Luck egalitarianism is a view about distributive justice espoused by a variety of egalitarian and other political philosophers. According to this view, justice demands that variations in how well-off people are should be wholly determined by the responsible choices people make and not by differences in their unchosen circumstances. This expresses the intuition that it is a bad thing for some people to be worse off than others through no fault of their own.

Theory

Origins 
Theories of luck egalitarianism were foreshadowed by 20th-century philosopher John Rawls’ theory of distributive justice in which he observed that a person’s skills and abilities led to differential distributive justice outcomes. Rawls argued that this is unfair because one’s natural talents or circumstances are morally arbitrary as they have been determined by a “natural lottery” rather than one's own choices. This concern influenced later egalitarians theories of justice, of which, Ronald Dworkin's theory of equality of resources is considered to be the first with clearly luck egalitarian features, although he rejected the label himself. Following Dworkin, Richard Arneson's equality of opportunity for welfare theory and Gerald Cohen's equal access to advantage theory were two of the most prominent early luck egalitarian theories.

Basic principles 
Luck egalitarians therefore distinguish between outcomes that are the result of brute luck (e.g. misfortunes in genetic makeup, or being struck by a bolt of lightning) and those that are the consequence of conscious options (such as career choice or fair gambles). Luck egalitarianism is intended as a fundamental normative idea that might guide our thinking about justice rather than as an immediate policy prescription. The idea has its origin in John Rawls' thought that distributive shares should not be influenced by arbitrary factors. Luck egalitarians disagree among themselves about the proper way to measure how well off people are (for instance, whether we should measure material wealth, psychological happiness or some other factor) and the related issue of how to assess the value of their resources.

Criticism

The position is controversial within some currents of egalitarian thought, and the philosopher Elizabeth S. Anderson has been a vocal critic of it — on the ground that, amongst other things, the fact that something is chosen does not necessarily make it acceptable. An example of this would be a robber offering someone the choice "Your money or your life," which choice some theorists, including Thomas Hobbes (Leviathan XIV: "Covenants Extorted by Feare are Valide") have regarded as presumptively binding. She also claims that luck egalitarianism expresses a demeaning pity towards the disadvantaged, basing their claims to compensation not on equality but inferiority, and excludes many individuals from the social conditions of their freedom simply on the basis that it is judged to be their fault for losing them. Further, it involves the state making highly moralistic and intrusive judgements about the choices that individuals make, and seems to lead to very counter-intuitive conclusions: those who voluntarily enter jobs with higher-than-average risks, or who 'choose' to live in geographical locations prone to natural disasters may make no claim on others if they suffer as a result of it.
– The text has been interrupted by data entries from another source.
(* ===== verification/Base64.v ===== *)
(** * Base64 (package encoding/base64)

    [StdEncoding]: the standard alphabet with padding, on byte strings.  Decoding
    skips line breaks, requires the padding and ignores the unused bits of the last
    group, as the package does; the offset it reports on corrupt input is left out. *)

From S2P Require Import Prelude GoStd.
From Stdlib Require Import Ascii ZifyNat.

Definition encodeStd : string := "ABCDEFGHIJKLMNOPQRSTUVWXYZabcdefghijklmnopqrstuvwxyz0123456789+/".
Definition pad : ascii := "=".

Definition b64_char (n : nat) : ascii := default pad (String.get n encodeStd).
Definition b64_digit (c : ascii) : option nat :=
  if is_upper c then Some (code c - 65)
  else if is_lower c then Some (code c - 71)
  else if is_digit c then Some (code c + 4)
  else if Ascii.eqb c "+" then Some 62
  else if Ascii.eqb c "/" then Some 63
  else None.

(** One group: three bytes as four digits and back. *)
Fixpoint b64_encode (s : string) : string :=
  match s with
  | EmptyString => EmptyString
  | String a EmptyString =>
      String (b64_char (code a / 4)) (String (b64_char (code a mod 4 * 16)) (String pad (String pad EmptyString)))
  | String a (String b EmptyString) =>
      String (b64_char (code a / 4)) (String (b64_char (code a mod 4 * 16 + code b / 16))
        (String (b64_char (code b mod 16 * 4)) (String pad EmptyString)))
  | String a (String b (String c s)) =>
      String (b64_char (code a / 4)) (String (b64_char (code a mod 4 * 16 + code b / 16))
        (String (b64_char (code b mod 16 * 4 + code c / 64)) (String (b64_char (code c mod 64)) (b64_encode s))))
  end.

Definition byte1 (x y : nat) : ascii := ascii_of_nat (x * 4 + y / 16).
Definition byte2 (y z : nat) : ascii := ascii_of_nat (y mod 16 * 16 + z / 4).
Definition byte3 (z v : nat) : ascii := ascii_of_nat (z mod 4 * 64 + v).

Fixpoint b64_groups (s : string) : option string :=
  match s with
  | EmptyString => Some EmptyString
  | String a (String b (String c (String d s))) =>
      x ← b64_digit a; y ← b64_digit b;
      if Ascii.eqb c pad then
        if Ascii.eqb d pad then match s with EmptyString => Some (String (byte1 x y) EmptyString) | _ => None end
        else None
      else
        z ← b64_digit c;
        if Ascii.eqb d pad then
          match s with EmptyString => Some (String (byte1 x y) (String (byte2 y z) EmptyString)) | _ => None end
        else
          v ← b64_digit d; rest ← b64_groups s;
          Some (String (byte1 x y) (String (byte2 y z) (String (byte3 z v) rest)))
  | _ => None
  end.

Definition is_break (c : ascii) : bool := (code c =? 10)%nat || (code c =? 13)%nat.
Fixpoint strip_breaks (s : string) : string :=
  match s with
  | EmptyString => EmptyString
  | String c s => if is_break c then strip_breaks s else String c (strip_breaks s)
  end.

Definition EncodeToString (s : string) : string := b64_encode s.
Definition DecodeString (s : string) : option string := b64_groups (strip_breaks s).

(** ** Round trip *)

Lemma b64_char_digit n : (n < 64)%nat →
  b64_digit (b64_char n) = Some n ∧ b64_char n ≠ pad ∧ is_break (b64_char n) = false.
Proof.
  intros Hn. do 64 (destruct n as [|n]; [by split_and!|]). lia.
Qed.

Lemma byte_bound c : (code c < 256)%nat.
Proof. apply nat_ascii_bounded. Qed.

(** A byte read back from the digits it was spread over. *)
Lemma byte_eq c n : n = code c → ascii_of_nat n = c.
Proof. intros ->. apply ascii_nat_embedding. Qed.

Ltac nat_div := zify; Z.to_euclidean_division_equations; lia.

(** Three bytes at a time. *)
Lemma string_ind3 (P : string → Prop) :
  P "" → (∀ a, P (String a "")) → (∀ a b, P (String a (String b ""))) →
  (∀ a b c s, P s → P (String a (String b (String c s)))) → ∀ s, P s.
Proof.
  intros H0 H1 H2 H3. fix IH 1. intros [|a [|b [|c s]]]; [done|apply H1|apply H2|apply H3, IH].
Qed.

(** The digits of a group are digits, and give its bytes back. *)
Lemma b64_first a b : (code a / 4 < 64)%nat ∧ (code a mod 4 * 16 + code b / 16 < 64)%nat ∧
  byte1 (code a / 4) (code a mod 4 * 16 + code b / 16) = a.
Proof.
  pose proof (byte_bound a). pose proof (byte_bound b).
  split_and!; [nat_div|nat_div|]. apply byte_eq. nat_div.
Qed.
Lemma b64_second a b c : (code b mod 16 * 4 + code c / 64 < 64)%nat ∧
  byte2 (code a mod 4 * 16 + code b / 16) (code b mod 16 * 4 + code c / 64) = b.
Proof.
  pose proof (byte_bound a). pose proof (byte_bound b). pose proof (byte_bound c).
  split; [nat_div|]. apply byte_eq. nat_div.
Qed.
Lemma b64_third b c : (code c mod 64 < 64)%nat ∧
  byte3 (code b mod 16 * 4 + code c / 64) (code c mod 64) = c.
Proof.
  pose proof (byte_bound b). pose proof (byte_bound c). split; [nat_div|]. apply byte_eq. nat_div.
Qed.
(** the short groups: the missing byte counts as zero *)
Lemma b64_first_short a : (code a mod 4 * 16 < 64)%nat ∧ byte1 (code a / 4) (code a mod 4 * 16) = a.
Proof. pose proof (byte_bound a). split; [nat_div|]. apply byte_eq. nat_div. Qed.
Lemma b64_second_short a b : (code b mod 16 * 4 < 64)%nat ∧
  byte2 (code a mod 4 * 16 + code b / 16) (code b mod 16 * 4) = b.
Proof. pose proof (byte_bound a). pose proof (byte_bound b). split; [nat_div|]. apply byte_eq. nat_div. Qed.

Lemma b64_encode_digits s : strip_breaks (b64_encode s) = b64_encode s.
Proof.
  assert (∀ n t, (n < 64)%nat → strip_breaks (String (b64_char n) t) = String (b64_char n) (strip_breaks t)) as Hd.
  { intros n t (_ & _ & Hb)%b64_char_digit. simpl. by rewrite Hb. }
  induction s as [|a|a b|a b c s IH] using string_ind3; simpl b64_encode; [done| | |].
  - rewrite !Hd by apply b64_first_short || apply (b64_first a "0"). done.
  - rewrite !Hd by apply (b64_second_short a b) || apply (b64_first a b). done.
  - rewrite !Hd by apply (b64_third b c) || apply (b64_second a b c) || apply (b64_first a b). by rewrite IH.
Qed.

(** Decoding what was encoded gives it back, for every byte string. *)
Theorem DecodeString_EncodeToString s : DecodeString (EncodeToString s) = Some s.
Proof.
  unfold DecodeString, EncodeToString. rewrite b64_encode_digits.
  induction s as [|a|a b|a b c s IH] using string_ind3; [done| | |].
  - destruct (b64_char_digit _ (proj1 (b64_first a "0"))) as (H1 & _).
    destruct (b64_first_short a) as [[H2 _]%b64_char_digit H3].
    cbn [b64_encode b64_groups]. rewrite H1, H2. cbn [mbind option_bind]. by rewrite !Ascii.eqb_refl, H3.
  - destruct (b64_first a b) as ((H1 & _)%b64_char_digit & (H2 & _)%b64_char_digit & H3).
    destruct (b64_second_short a b) as [(H4 & H5 & _)%b64_char_digit H6].
    cbn [b64_encode b64_groups]. rewrite H1, H2. cbn [mbind option_bind].
    rewrite (proj2 (Ascii.eqb_neq _ _) H5), H4. cbn [mbind option_bind].
    by rewrite Ascii.eqb_refl, H3, H6.
  - destruct (b64_first a b) as ((H1 & _)%b64_char_digit & (H2 & _)%b64_char_digit & H3).
    destruct (b64_second a b c) as [(H4 & H5 & _)%b64_char_digit H6].
    destruct (b64_third b c) as [(H7 & H8 & _)%b64_char_digit H9].
    cbn [b64_encode b64_groups]. rewrite H1, H2. cbn [mbind option_bind].
    rewrite (proj2 (Ascii.eqb_neq _ _) H5), H4. cbn [mbind option_bind].
    rewrite (proj2 (Ascii.eqb_neq _ _) H8), H7. cbn [mbind option_bind]. rewrite IH. cbn [mbind option_bind]. by rewrite H3, H6, H9.
Qed.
Susan Hurley has argued that any attempt to ground egalitarianism in issues concerning luck and responsibility must fail, because there is no non-circular way of specifying an egalitarian baseline rather than any other baseline. For instance, a luck inegalitarian could believe that the baseline from which we should correct luck is one where huge inequalities exist. Without merely assuming equality, there seems to be no way of coming to prefer one approach over the other.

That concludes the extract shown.